Reproduce the section of the listing that begins at the line containing "if bool_decide (tag" and finishes at the line containing "None => Err SealAuth". Include both end lines and nothing beyond them.
- Opening Delimiter -
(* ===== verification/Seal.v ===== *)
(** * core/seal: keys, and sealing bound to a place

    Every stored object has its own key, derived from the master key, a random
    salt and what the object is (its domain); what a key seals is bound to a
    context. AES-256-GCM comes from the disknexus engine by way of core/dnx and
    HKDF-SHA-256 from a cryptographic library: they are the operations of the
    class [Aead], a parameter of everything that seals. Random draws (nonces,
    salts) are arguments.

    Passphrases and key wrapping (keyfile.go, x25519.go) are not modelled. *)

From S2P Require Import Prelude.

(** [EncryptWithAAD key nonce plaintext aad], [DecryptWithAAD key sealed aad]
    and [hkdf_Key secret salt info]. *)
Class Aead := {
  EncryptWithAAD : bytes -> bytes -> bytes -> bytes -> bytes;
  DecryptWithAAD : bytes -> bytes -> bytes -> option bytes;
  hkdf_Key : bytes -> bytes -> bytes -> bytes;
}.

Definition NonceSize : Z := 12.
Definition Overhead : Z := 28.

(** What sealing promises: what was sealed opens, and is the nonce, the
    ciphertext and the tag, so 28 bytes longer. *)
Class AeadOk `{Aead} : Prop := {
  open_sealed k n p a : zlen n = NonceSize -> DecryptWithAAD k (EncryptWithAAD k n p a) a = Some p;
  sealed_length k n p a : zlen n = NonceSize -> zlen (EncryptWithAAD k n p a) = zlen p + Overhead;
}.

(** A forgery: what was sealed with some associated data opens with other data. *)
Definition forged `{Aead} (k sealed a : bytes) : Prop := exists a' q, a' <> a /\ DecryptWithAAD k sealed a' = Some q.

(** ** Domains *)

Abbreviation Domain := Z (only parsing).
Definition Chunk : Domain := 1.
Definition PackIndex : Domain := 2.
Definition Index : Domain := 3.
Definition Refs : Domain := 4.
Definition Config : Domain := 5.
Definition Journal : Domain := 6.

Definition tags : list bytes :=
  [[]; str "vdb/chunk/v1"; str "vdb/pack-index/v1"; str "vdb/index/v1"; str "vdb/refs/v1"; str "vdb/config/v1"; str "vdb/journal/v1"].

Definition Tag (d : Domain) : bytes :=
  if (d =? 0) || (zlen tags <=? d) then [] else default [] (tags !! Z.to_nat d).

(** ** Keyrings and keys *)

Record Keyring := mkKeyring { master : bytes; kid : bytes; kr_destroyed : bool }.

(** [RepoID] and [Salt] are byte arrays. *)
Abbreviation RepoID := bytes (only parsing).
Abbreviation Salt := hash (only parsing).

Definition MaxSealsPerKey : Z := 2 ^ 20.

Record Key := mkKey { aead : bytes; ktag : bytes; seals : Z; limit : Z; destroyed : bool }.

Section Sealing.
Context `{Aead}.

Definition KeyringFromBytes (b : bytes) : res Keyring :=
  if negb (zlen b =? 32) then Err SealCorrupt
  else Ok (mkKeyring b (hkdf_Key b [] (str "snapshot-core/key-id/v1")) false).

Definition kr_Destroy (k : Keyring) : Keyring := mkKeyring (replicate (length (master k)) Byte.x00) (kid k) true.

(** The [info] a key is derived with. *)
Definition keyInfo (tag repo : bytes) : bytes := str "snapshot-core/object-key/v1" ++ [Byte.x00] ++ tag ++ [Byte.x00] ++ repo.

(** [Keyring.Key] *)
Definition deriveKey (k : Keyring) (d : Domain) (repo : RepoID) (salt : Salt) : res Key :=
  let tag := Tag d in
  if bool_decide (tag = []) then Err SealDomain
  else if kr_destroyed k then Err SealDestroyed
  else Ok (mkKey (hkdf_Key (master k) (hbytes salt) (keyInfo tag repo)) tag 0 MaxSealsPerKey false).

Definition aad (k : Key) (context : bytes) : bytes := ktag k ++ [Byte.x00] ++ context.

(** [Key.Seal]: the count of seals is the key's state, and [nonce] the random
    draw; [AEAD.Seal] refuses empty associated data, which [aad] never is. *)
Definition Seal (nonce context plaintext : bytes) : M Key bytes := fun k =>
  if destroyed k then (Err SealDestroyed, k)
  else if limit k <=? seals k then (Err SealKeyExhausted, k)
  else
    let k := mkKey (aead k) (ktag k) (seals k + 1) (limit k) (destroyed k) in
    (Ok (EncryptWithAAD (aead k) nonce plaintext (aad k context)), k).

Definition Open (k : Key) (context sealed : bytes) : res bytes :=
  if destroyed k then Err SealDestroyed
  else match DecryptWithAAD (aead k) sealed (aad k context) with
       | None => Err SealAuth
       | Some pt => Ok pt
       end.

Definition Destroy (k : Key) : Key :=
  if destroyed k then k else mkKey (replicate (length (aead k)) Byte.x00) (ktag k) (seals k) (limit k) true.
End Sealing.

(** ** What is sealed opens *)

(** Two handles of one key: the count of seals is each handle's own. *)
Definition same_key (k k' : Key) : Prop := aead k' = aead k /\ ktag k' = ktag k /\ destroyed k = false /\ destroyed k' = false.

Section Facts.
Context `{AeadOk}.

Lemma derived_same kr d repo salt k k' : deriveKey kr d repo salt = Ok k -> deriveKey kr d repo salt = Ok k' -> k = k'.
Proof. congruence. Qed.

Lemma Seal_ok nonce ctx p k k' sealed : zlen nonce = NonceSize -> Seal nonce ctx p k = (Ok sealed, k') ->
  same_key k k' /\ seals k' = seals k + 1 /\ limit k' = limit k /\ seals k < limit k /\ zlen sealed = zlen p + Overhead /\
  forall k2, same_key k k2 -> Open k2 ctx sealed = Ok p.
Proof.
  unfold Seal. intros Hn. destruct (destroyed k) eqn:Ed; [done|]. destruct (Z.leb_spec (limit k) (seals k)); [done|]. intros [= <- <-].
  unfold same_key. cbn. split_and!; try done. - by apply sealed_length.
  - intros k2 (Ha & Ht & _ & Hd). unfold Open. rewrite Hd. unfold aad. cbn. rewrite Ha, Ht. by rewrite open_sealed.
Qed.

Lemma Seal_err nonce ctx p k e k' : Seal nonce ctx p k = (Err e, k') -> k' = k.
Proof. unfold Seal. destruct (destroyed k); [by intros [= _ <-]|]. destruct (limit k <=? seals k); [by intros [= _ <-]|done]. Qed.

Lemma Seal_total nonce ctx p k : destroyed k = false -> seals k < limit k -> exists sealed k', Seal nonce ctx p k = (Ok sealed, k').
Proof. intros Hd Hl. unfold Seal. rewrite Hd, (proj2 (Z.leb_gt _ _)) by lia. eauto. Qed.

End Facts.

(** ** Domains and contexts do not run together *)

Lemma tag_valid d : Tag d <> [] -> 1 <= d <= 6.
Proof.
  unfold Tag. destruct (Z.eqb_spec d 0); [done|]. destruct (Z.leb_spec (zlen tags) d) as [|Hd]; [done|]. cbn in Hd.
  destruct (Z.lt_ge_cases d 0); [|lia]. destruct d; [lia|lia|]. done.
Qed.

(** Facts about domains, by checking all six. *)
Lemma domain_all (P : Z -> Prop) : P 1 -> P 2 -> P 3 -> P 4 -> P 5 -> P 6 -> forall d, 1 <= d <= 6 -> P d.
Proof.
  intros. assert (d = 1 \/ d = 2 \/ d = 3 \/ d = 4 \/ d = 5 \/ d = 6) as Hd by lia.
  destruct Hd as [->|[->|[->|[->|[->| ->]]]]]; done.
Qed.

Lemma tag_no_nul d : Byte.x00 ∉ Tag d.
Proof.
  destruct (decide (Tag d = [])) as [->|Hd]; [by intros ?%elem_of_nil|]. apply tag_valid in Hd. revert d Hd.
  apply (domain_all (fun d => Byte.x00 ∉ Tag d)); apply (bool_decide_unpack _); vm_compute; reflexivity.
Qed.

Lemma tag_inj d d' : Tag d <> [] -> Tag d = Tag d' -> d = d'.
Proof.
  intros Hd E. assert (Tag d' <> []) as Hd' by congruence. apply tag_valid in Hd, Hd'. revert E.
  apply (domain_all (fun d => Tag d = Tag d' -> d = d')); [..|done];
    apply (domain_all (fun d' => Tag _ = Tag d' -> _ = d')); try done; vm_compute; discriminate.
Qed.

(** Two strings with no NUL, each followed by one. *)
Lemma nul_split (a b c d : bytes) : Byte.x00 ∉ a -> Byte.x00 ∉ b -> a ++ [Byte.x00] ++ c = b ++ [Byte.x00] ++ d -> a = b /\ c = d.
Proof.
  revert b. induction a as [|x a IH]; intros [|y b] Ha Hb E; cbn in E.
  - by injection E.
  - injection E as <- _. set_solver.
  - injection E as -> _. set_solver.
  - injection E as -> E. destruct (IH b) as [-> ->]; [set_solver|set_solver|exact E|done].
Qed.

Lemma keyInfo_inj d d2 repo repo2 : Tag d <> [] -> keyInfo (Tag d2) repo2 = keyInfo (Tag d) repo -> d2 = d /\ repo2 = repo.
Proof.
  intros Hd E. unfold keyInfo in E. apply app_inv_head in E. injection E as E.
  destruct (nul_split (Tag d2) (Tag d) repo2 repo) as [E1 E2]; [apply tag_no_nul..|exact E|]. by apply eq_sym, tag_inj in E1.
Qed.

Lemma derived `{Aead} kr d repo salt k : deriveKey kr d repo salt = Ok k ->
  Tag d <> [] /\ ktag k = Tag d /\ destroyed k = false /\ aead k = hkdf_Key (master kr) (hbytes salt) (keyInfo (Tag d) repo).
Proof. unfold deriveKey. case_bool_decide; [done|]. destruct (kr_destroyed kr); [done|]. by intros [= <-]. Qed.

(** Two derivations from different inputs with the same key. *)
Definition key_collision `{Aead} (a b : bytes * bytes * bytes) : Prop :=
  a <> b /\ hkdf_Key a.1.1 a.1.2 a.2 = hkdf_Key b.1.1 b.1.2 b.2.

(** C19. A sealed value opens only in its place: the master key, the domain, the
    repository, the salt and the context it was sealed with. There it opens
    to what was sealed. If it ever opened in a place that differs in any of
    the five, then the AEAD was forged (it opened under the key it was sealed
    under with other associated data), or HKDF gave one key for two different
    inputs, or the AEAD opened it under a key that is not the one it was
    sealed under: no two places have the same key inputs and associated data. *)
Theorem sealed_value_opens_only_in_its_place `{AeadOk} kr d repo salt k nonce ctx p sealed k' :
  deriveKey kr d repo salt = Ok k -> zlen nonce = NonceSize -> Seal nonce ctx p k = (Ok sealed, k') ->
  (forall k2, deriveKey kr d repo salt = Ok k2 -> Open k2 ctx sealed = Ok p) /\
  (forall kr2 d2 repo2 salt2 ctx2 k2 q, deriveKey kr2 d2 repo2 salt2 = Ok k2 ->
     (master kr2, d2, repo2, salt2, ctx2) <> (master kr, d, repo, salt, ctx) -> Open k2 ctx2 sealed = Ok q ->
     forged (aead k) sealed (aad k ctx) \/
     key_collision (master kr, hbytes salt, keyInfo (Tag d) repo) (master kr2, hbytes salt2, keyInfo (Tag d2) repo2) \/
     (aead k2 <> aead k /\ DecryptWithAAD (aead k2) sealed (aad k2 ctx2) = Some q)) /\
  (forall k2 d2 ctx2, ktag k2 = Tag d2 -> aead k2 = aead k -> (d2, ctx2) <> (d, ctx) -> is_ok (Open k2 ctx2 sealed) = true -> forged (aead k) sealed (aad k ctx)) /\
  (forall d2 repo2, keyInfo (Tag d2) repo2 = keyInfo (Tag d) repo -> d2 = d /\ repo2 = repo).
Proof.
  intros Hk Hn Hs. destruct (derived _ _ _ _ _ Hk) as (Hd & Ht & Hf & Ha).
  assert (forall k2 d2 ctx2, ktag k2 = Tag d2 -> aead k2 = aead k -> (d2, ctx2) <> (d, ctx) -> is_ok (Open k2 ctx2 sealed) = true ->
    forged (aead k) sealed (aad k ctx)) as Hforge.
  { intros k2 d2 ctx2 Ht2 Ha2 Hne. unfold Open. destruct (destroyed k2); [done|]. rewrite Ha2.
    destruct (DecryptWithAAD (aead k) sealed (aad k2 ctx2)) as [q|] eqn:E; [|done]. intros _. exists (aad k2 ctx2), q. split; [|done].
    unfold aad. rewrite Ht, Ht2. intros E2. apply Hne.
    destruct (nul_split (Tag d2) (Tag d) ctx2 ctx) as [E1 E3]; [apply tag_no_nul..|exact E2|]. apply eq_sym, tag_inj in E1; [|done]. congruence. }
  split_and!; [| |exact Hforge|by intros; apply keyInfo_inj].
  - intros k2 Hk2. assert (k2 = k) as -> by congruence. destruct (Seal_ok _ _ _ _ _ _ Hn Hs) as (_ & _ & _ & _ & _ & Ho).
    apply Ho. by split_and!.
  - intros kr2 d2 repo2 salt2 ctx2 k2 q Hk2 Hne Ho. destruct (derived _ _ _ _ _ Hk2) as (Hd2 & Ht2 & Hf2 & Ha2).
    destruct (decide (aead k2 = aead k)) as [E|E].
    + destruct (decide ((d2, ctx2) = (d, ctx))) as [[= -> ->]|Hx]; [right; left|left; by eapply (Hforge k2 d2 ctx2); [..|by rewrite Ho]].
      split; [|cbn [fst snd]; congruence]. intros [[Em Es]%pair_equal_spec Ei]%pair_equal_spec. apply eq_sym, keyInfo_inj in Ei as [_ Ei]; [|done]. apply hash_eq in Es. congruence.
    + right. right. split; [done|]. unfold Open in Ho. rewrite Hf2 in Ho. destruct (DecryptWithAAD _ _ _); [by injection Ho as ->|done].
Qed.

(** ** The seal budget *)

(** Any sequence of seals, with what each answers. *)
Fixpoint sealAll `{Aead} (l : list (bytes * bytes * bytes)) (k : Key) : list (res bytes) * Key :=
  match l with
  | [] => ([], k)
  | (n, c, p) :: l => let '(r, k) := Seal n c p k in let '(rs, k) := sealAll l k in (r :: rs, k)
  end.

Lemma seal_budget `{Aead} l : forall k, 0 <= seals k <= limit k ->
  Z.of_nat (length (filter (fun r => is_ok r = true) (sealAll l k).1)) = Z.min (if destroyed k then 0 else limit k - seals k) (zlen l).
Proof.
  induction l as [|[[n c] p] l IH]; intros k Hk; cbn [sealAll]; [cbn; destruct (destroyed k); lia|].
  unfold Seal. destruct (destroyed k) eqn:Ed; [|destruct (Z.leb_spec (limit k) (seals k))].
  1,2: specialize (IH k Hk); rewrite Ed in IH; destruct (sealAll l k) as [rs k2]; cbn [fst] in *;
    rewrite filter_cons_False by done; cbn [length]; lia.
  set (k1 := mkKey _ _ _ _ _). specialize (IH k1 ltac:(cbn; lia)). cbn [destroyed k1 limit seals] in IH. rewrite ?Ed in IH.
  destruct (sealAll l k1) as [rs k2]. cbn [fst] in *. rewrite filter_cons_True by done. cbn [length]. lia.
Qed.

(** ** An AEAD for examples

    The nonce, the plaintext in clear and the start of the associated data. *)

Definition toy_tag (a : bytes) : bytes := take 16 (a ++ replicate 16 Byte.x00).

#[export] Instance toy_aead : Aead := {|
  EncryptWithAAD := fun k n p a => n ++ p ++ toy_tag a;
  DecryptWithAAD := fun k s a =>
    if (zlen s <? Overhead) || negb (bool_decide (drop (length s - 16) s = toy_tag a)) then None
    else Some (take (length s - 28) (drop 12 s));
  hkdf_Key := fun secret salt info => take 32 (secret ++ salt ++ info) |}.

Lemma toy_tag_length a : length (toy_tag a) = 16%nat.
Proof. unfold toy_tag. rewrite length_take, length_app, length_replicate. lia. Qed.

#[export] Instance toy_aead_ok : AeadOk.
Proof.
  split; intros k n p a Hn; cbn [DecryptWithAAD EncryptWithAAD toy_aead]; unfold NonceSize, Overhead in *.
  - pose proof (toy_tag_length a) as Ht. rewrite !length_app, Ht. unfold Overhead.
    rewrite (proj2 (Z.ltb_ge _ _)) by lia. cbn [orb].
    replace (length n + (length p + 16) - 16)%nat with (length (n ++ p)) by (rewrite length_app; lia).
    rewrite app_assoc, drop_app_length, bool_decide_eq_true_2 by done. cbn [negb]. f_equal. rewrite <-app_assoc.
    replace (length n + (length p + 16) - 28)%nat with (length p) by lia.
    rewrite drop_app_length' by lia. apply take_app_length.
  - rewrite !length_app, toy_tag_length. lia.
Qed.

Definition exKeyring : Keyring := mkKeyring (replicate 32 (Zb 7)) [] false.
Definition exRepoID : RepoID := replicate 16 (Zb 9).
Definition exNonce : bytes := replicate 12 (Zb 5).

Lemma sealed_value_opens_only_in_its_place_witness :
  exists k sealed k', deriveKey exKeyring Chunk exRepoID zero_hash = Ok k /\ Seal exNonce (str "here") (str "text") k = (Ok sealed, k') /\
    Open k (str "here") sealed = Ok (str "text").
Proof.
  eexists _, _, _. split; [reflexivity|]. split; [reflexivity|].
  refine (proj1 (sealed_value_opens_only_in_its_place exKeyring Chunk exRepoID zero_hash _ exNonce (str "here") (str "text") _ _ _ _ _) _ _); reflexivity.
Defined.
- Closing Delimiter -
### ANSWER AREA
  if bool_decide (tag = []) then Err SealDomain
  else if kr_destroyed k then Err SealDestroyed
  else Ok (mkKey (hkdf_Key (master k) (hbytes salt) (keyInfo tag repo)) tag 0 MaxSealsPerKey false).

Definition aad (k : Key) (context : bytes) : bytes := ktag k ++ [Byte.x00] ++ context.

(** [Key.Seal]: the count of seals is the key's state, and [nonce] the random
    draw; [AEAD.Seal] refuses empty associated data, which [aad] never is. *)
Definition Seal (nonce context plaintext : bytes) : M Key bytes := fun k =>
  if destroyed k then (Err SealDestroyed, k)
  else if limit k <=? seals k then (Err SealKeyExhausted, k)
  else
    let k := mkKey (aead k) (ktag k) (seals k + 1) (limit k) (destroyed k) in
    (Ok (EncryptWithAAD (aead k) nonce plaintext (aad k context)), k).

Definition Open (k : Key) (context sealed : bytes) : res bytes :=
  if destroyed k then Err SealDestroyed
  else match DecryptWithAAD (aead k) sealed (aad k context) with
       | None => Err SealAuth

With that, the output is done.